Whenever the word "Import" turns up in a line of the data below, copy that line.

Stored data entries
>>>

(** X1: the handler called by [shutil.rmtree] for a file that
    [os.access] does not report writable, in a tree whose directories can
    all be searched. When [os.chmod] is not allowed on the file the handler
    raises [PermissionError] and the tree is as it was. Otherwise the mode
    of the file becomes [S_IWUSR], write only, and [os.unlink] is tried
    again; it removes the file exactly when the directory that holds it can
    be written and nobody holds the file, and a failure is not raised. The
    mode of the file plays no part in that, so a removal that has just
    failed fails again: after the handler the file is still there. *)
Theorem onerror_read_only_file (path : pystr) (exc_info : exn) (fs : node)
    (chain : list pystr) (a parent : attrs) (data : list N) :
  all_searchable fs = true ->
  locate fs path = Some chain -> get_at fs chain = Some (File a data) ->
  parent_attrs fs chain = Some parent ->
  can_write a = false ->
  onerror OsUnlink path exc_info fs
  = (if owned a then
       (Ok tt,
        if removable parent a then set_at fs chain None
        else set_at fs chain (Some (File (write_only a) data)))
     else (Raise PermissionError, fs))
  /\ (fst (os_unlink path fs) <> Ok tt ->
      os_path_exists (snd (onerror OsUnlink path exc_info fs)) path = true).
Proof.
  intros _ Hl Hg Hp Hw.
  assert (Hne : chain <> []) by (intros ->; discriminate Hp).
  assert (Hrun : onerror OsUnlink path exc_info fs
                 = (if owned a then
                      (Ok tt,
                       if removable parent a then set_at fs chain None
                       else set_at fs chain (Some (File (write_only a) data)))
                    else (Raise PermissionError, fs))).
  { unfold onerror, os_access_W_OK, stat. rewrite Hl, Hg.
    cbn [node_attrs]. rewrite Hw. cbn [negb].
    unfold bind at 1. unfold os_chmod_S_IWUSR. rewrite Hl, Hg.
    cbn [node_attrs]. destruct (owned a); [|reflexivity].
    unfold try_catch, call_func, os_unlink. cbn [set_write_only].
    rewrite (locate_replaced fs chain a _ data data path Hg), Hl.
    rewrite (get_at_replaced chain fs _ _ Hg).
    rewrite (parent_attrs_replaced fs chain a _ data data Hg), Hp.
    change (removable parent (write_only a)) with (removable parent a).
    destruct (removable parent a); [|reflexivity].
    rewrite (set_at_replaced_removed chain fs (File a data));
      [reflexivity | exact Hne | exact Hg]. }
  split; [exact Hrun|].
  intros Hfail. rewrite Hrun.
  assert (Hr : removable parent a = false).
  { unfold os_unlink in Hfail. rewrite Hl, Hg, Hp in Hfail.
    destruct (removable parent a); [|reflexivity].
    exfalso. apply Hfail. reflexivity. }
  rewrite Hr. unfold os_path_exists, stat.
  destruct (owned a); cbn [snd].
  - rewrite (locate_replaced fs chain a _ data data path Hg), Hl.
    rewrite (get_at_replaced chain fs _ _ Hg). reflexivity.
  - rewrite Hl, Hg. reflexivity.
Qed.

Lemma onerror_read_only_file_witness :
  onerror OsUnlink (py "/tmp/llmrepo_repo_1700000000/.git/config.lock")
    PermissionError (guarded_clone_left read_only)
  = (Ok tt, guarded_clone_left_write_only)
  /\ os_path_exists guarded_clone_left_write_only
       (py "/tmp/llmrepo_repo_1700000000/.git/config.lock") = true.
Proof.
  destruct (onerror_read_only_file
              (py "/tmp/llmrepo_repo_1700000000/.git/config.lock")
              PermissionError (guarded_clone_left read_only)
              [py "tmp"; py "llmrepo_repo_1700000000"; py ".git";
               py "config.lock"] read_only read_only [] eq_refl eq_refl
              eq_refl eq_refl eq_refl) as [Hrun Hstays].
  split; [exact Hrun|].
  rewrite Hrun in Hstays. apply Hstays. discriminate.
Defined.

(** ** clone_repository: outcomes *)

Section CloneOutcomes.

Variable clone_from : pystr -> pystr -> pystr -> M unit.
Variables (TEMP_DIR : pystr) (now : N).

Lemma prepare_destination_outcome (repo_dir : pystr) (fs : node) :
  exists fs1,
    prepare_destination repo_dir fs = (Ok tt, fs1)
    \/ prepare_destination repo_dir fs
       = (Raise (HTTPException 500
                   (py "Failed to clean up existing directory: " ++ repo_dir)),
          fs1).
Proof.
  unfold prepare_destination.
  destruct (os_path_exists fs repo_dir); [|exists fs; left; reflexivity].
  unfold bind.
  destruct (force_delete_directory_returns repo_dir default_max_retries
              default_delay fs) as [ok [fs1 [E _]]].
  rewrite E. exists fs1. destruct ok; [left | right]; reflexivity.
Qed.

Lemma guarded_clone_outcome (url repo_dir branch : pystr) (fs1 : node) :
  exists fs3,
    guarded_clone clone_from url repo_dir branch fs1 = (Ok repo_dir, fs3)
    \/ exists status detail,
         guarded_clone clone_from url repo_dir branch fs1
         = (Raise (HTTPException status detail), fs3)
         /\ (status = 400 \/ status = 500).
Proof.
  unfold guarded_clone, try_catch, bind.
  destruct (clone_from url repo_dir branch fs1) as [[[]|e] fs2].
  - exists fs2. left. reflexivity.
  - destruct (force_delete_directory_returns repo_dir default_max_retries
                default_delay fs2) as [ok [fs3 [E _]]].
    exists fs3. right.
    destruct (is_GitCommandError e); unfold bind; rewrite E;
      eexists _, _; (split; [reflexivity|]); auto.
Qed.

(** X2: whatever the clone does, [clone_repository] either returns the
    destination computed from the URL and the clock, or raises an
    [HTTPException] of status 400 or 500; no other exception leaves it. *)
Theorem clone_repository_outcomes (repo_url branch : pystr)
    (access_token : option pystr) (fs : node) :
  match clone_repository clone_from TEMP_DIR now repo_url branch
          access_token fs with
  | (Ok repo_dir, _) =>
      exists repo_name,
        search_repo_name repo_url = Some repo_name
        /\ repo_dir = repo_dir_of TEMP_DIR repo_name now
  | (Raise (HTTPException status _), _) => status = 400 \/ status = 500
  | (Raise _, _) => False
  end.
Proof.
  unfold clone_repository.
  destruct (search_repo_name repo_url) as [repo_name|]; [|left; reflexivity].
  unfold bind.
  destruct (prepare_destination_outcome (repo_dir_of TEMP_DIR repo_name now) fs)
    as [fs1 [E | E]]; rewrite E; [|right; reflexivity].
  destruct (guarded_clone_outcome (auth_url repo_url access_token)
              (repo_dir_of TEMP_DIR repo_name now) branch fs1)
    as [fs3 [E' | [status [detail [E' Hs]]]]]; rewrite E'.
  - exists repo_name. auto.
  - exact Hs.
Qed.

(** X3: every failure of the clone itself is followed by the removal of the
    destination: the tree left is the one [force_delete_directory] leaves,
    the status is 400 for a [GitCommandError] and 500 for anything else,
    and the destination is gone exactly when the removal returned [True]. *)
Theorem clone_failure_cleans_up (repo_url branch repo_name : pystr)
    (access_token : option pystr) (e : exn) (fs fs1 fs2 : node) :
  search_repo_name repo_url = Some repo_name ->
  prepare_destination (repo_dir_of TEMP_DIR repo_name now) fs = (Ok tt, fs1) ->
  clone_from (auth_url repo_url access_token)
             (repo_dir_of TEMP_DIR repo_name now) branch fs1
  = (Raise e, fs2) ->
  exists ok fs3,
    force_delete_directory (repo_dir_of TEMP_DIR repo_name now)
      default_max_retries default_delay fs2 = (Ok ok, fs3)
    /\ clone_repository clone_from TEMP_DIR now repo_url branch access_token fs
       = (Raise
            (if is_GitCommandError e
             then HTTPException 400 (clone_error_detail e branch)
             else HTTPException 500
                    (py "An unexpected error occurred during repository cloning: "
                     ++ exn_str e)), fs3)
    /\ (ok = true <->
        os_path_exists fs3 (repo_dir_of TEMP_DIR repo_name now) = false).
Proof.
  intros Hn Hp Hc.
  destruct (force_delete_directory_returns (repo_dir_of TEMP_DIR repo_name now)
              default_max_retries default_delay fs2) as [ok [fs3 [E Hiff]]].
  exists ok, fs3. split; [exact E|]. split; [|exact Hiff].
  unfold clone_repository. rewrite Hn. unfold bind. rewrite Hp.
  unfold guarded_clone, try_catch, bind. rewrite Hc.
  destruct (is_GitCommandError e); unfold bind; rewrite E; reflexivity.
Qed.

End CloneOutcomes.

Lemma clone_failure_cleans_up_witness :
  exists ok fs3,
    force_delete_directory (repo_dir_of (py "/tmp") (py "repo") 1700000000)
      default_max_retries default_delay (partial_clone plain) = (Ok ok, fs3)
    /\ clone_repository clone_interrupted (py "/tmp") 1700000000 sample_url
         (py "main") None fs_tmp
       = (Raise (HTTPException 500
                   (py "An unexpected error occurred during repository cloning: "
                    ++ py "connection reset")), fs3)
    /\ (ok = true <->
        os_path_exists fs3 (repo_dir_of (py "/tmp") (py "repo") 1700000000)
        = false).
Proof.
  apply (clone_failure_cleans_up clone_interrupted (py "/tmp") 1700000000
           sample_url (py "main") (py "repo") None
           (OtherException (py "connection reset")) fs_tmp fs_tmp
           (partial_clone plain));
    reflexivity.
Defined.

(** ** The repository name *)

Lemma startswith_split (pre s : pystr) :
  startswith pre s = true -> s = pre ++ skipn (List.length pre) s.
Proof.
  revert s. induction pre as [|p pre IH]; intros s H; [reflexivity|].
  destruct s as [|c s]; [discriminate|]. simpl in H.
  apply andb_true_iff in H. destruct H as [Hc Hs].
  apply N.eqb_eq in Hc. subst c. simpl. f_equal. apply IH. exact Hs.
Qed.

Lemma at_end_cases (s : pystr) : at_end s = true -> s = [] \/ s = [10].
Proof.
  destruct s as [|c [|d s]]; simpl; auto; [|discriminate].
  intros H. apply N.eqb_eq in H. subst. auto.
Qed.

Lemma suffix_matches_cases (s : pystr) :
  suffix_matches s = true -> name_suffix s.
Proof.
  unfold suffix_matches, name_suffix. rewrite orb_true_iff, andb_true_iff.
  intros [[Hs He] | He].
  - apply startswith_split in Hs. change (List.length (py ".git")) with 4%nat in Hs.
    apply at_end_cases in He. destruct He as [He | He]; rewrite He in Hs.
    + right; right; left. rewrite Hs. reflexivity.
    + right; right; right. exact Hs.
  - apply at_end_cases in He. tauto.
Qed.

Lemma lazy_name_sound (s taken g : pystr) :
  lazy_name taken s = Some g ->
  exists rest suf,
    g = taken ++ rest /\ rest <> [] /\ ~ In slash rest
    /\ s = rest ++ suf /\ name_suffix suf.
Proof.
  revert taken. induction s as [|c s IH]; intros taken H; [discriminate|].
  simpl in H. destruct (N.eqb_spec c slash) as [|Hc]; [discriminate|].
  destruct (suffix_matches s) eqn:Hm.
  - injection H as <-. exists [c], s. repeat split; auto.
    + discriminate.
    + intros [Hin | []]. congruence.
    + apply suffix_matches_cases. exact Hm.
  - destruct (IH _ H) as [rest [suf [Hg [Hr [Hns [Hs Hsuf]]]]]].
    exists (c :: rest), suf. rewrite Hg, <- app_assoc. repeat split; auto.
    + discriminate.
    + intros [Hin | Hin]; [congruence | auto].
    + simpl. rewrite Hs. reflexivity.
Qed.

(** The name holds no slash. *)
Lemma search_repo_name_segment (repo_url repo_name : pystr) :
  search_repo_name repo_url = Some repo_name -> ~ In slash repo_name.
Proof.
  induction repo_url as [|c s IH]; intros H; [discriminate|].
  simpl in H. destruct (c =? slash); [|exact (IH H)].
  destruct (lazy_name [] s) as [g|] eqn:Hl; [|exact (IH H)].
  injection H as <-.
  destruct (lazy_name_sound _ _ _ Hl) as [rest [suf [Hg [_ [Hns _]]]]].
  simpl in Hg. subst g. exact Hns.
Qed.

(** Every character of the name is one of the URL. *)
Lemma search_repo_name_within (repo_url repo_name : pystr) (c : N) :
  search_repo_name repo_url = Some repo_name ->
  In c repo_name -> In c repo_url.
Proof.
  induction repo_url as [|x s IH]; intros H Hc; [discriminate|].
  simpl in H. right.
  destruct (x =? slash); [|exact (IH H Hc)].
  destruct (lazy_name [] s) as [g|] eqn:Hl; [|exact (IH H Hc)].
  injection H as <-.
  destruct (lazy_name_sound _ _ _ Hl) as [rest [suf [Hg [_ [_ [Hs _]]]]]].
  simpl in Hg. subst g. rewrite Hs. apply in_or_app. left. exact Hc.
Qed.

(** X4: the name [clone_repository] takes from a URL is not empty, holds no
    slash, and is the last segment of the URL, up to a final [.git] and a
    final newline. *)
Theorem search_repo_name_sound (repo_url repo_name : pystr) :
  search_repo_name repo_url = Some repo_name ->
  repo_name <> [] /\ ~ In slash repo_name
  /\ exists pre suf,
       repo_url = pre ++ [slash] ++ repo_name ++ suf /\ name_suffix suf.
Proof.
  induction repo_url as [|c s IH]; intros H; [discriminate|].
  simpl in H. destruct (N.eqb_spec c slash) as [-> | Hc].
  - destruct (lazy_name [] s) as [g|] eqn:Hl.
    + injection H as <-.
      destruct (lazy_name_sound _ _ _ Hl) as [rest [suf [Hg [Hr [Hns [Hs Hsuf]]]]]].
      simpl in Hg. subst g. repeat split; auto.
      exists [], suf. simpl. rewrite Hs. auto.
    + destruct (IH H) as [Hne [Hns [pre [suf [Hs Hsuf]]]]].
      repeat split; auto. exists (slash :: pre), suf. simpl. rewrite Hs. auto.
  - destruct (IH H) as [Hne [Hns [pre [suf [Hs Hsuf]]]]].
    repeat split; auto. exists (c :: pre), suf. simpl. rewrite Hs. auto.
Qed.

<<<
>>>

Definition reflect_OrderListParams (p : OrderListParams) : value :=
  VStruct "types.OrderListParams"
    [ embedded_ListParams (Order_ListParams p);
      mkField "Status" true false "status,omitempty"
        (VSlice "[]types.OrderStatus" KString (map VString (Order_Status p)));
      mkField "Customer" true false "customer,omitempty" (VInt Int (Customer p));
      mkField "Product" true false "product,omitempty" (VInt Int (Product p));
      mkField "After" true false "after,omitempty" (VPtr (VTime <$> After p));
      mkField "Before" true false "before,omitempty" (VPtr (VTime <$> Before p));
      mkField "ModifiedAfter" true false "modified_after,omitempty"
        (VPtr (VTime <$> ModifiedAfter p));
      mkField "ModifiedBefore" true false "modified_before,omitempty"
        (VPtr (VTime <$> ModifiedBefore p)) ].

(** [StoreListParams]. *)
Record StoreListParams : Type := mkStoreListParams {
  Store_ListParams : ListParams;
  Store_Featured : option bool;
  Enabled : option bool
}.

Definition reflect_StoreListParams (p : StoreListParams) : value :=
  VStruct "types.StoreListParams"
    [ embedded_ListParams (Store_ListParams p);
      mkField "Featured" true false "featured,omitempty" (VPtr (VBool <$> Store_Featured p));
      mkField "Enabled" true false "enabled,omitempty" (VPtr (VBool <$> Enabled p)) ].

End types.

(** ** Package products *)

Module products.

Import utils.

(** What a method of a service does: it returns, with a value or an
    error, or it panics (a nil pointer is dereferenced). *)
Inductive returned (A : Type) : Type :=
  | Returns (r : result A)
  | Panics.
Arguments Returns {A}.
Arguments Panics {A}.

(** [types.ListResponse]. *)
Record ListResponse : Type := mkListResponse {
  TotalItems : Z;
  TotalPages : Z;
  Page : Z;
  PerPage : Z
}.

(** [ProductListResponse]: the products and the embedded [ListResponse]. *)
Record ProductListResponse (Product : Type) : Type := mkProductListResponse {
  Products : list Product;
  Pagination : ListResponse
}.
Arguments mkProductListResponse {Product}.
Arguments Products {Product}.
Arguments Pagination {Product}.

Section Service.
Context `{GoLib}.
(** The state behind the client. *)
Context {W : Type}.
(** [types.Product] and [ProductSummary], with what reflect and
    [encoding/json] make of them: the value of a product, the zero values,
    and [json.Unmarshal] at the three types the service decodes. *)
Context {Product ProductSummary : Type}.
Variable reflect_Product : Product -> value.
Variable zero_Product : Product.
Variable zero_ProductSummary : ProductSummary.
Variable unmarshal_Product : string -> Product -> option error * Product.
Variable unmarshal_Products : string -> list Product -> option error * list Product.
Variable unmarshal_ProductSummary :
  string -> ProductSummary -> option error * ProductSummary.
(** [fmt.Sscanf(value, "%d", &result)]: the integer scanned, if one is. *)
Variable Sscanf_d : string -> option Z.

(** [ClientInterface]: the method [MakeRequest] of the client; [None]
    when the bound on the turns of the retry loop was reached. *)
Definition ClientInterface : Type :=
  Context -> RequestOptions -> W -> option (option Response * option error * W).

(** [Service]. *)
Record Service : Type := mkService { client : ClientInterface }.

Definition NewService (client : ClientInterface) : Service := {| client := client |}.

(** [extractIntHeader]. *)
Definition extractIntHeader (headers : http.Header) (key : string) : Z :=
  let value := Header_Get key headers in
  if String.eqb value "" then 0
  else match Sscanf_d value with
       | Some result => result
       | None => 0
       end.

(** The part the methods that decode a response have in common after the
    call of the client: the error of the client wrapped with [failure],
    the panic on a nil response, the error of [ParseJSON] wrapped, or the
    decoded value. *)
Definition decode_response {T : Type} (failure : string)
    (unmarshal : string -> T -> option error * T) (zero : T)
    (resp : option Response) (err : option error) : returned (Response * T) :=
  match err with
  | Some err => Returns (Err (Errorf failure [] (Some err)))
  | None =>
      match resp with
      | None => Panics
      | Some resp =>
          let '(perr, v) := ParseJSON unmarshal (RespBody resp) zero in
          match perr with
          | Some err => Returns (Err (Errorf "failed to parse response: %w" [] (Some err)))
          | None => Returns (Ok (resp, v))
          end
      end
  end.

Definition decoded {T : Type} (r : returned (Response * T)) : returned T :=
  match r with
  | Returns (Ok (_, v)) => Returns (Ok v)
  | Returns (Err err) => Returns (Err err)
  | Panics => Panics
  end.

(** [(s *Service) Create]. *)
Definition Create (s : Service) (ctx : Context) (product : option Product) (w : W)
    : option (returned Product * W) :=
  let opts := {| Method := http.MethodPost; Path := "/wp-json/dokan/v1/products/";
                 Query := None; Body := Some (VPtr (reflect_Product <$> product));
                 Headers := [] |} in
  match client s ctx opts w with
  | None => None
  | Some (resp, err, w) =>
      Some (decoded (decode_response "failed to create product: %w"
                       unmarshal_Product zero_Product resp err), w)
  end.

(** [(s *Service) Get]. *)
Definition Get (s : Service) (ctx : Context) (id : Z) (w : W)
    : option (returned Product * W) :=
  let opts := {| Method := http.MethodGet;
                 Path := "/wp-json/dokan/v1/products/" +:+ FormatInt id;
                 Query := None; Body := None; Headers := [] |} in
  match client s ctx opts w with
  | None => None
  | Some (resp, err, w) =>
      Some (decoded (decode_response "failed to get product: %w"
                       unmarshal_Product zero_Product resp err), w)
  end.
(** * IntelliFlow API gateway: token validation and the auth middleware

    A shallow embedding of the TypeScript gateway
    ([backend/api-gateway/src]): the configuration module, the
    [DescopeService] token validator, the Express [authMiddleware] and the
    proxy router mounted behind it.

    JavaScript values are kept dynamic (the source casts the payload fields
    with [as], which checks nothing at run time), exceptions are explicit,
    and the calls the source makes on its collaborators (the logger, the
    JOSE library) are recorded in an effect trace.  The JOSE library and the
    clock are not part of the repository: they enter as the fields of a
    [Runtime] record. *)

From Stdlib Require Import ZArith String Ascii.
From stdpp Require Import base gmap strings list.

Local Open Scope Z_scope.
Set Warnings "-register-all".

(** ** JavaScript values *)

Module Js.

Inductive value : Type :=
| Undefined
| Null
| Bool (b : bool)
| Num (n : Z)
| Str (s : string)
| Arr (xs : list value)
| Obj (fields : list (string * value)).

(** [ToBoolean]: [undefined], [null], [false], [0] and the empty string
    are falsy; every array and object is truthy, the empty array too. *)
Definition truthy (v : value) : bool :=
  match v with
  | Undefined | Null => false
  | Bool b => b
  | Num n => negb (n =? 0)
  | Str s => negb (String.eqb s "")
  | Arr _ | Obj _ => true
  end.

<<<

Output >>
Import utils.
From Stdlib Require Import ZArith String Ascii.
From stdpp Require Import base gmap strings list.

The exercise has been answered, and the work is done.